[Dataset entries]
(** the loop removing the unhealthy instances in place, collecting their addresses *)
Fixpoint filter_healthy (instances : list InstanceDesc) (op : Operation) (heartbeatTimeout now : Z)
    : list InstanceDesc * list string :=
  match instances with
  | [] => ([], [])
  | i :: instances =>
      let '(healthy, unhealthy) := filter_healthy instances op heartbeatTimeout now in
      if IsHealthy i op heartbeatTimeout now then (i :: healthy, unhealthy)
      else (healthy, Addr i :: unhealthy)
  end.

Definition defaultReplicationStrategy_Filter : ReplicationStrategy :=
  λ instances op replicationFactor heartbeatTimeout zoneAwarenessEnabled now,
    let replicationFactor :=
      if bool_decide (replicationFactor < Z.of_nat (length instances))
      then Z.of_nat (length instances) else replicationFactor in
    let minSuccess := Z.quot replicationFactor 2 + 1 in
    let '(instances, unhealthy) := filter_healthy instances op heartbeatTimeout now in
    if bool_decide (Z.of_nat (length instances) < minSuccess)
    then Err (ErrLiveReplicas zoneAwarenessEnabled minSuccess (Z.of_nat (length instances)) unhealthy)
    else Ok (instances, Z.of_nat (length instances) - minSuccess).

Definition ignoreUnhealthyInstancesReplicationStrategy_Filter : ReplicationStrategy :=
  λ instances op _ heartbeatTimeout _ now,
    let '(instances, unhealthy) := filter_healthy instances op heartbeatTimeout now in
    if bool_decide (length instances = 0%nat) then Err (ErrNoHealthyReplica unhealthy)
    else Ok (instances, Z.of_nat (length instances) - 1).

(** ** The ring *)
Record Config := mkConfig {
  HeartbeatTimeout : Z;
  ReplicationFactor : Z;
  ZoneAwarenessEnabled : bool;
  ExcludedZones : list string;
  SubringCacheDisabled : bool
}.

(** the gauges set by [updateRingMetrics]; the ownership gauge holds the
    numerator of the fraction of the token space *)
Record gauges := mkGauges {
  memberOwnershipGaugeVec : gmap string Z;
  numMembersGaugeVec : gmap string Z;
  totalTokensGauge : Z;
  numTokensGaugeVec : gmap string Z;
  oldestTimestampGaugeVec : gmap string Z
}.

(** [Ring] without the cache, which subrings do not have *)
Record subring := mkSubring {
  cfg : Config;
  strategy : ReplicationStrategy;
  ringDesc : Desc;
  ringTokens : list Z;
  ringTokensByZone : gmap string (list Z);
  ringInstanceByToken : gmap Z instanceInfo;
  lastTopologyChange : Z;
  ringZones : list string
}.
Definition set_ringDesc (d : Desc) (r : subring) : subring :=
  mkSubring (cfg r) (strategy r) d (ringTokens r) (ringTokensByZone r) (ringInstanceByToken r)
    (lastTopologyChange r) (ringZones r).

(** the key is the identifier and the shard size; the map is nil when
    nothing is cached *)
Record Ring := mkRing {
  sub : subring;
  shuffledSubringCache : option (gmap (string * Z) subring);
  reportedOwners : gset string;
  metrics : gauges
}.

(** [NewWithStoreClientAndStrategy]: [None] is the error on the replication factor *)
Definition NewWithStoreClientAndStrategy (c : Config) (s : ReplicationStrategy) : option Ring :=
  if bool_decide (ReplicationFactor c ≤ 0) then None
  else Some (mkRing (mkSubring c s NewDesc [] ∅ ∅ zeroTime []) (Some ∅) ∅ (mkGauges ∅ ∅ 0 ∅ ∅)).

Section ring.
Context `{!MapRange}.

Definition Ring_IsHealthy (r : subring) (i : InstanceDesc) (op : Operation) (now : Z) : bool :=
  IsHealthy i op (HeartbeatTimeout (cfg r)) now.

Definition InstancesCount (r : subring) : nat := size (Ingesters (ringDesc r)).

(** [countTokens]: tokens and token ranges per instance; [uint32] arithmetic *)
Fixpoint countTokens_loop (l : list Z) (first : Z) (byToken : gmap Z instanceInfo)
    (numTokens owned : gmap string Z) : gmap string Z * gmap string Z :=
  match l with
  | [] => (numTokens, owned)
  | token :: l' =>
      let diff :=
        match l' with
        | [] => u32 (u32 (MaxUint32 - token) + first)
        | next :: _ => u32 (next - token)
        end in
      let id := match byToken !! token with Some info => InstanceID info | None => "" end in
      countTokens_loop l' first byToken
        (<[id := u32 (default 0 (numTokens !! id) + 1)]> numTokens)
        (<[id := u32 (default 0 (owned !! id) + diff)]> owned)
  end.
Definition countTokens (r : subring) : gmap string Z * gmap string Z :=
  let '(numTokens, owned) :=
    countTokens_loop (ringTokens r) (default 0 (head (ringTokens r))) (ringInstanceByToken r) ∅ ∅ in
  foldl (λ '(numTokens, owned) '(id, _),
    match owned !! id with
    | Some _ => (numTokens, owned)
    | None => (<[id := 0]> numTokens, <[id := 0]> owned)
    end) (numTokens, owned) (map_range 548 (Ingesters (ringDesc r))).

Definition InstanceState_String (s : InstanceState) : string :=
  match s with
  | ACTIVE => "ACTIVE" | LEAVING => "LEAVING" | PENDING => "PENDING"
  | JOINING => "JOINING" | LEFT => "LEFT"
  end.
Definition unhealthy : string := "Unhealthy".

Definition metrics_by_state (r : subring) (now : Z) : gmap string Z * gmap string Z :=
  let init := foldl (λ m s, <[s := 0]> m) ∅
    [unhealthy; InstanceState_String ACTIVE; InstanceState_String LEAVING;
     InstanceState_String PENDING; InstanceState_String JOINING] in
  foldl (λ '(numByState, oldest) '(_, instance),
    let s := if negb (Ring_IsHealthy r instance Reporting now) then unhealthy
             else InstanceState_String (State instance) in
    (<[s := default 0 (numByState !! s) + 1]> numByState,
     if bool_decide (default 0 (oldest !! s) = 0) || bool_decide (Timestamp instance < default 0 (oldest !! s))
     then <[s := Timestamp instance]> oldest else oldest))
    (init, init) (map_range 573 (Ingesters (ringDesc r))).

Definition updateRingMetrics (compareResult : CompareResult) (now : Z) (r : Ring) : Ring :=
  match compareResult with
  | Equal => r
  | _ =>
      let '(numByState, oldest) := metrics_by_state (sub r) now in
      let g := metrics r in
      let g := mkGauges (memberOwnershipGaugeVec g) (numByState ∪ numMembersGaugeVec g)
                 (totalTokensGauge g) (numTokensGaugeVec g) (oldest ∪ oldestTimestampGaugeVec g) in
      match compareResult with
      | EqualButStatesAndTimestamps =>
          mkRing (sub r) (shuffledSubringCache r) (reportedOwners r) g
      | _ =>
          let '(numTokens, ownedRange) := countTokens (sub r) in
          let '(own, num, owners, prevOwners) :=
            foldl (λ '(own, num, owners, prevOwners) '(id, totalOwned),
              (<[id := totalOwned]> own, <[id := default 0 (numTokens !! id)]> num,
               {[id]} ∪ owners, prevOwners ∖ {[id]}))
              (memberOwnershipGaugeVec g, numTokensGaugeVec g, ∅, reportedOwners r)
              (map_range 598 ownedRange) in
          mkRing (sub r) (shuffledSubringCache r) owners
            (mkGauges (foldl (λ m k, delete k m) own (elements prevOwners)) (numMembersGaugeVec g)
               (Z.of_nat (length (ringTokens (sub r))))
               (foldl (λ m k, delete k m) num (elements prevOwners)) (oldestTimestampGaugeVec g))
      end
  end.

* Work instruction: Copy only this part of the entries above: the line with "ringInstanceByToken : gmap Z instanceInfo;", the line with "(lastTopologyChange r) (ringZones r).", and the lines between, all exactly as written.

* Expected answer:
  ringInstanceByToken : gmap Z instanceInfo;
  lastTopologyChange : Z;
  ringZones : list string
}.
Definition set_ringDesc (d : Desc) (r : subring) : subring :=
  mkSubring (cfg r) (strategy r) d (ringTokens r) (ringTokensByZone r) (ringInstanceByToken r)
    (lastTopologyChange r) (ringZones r).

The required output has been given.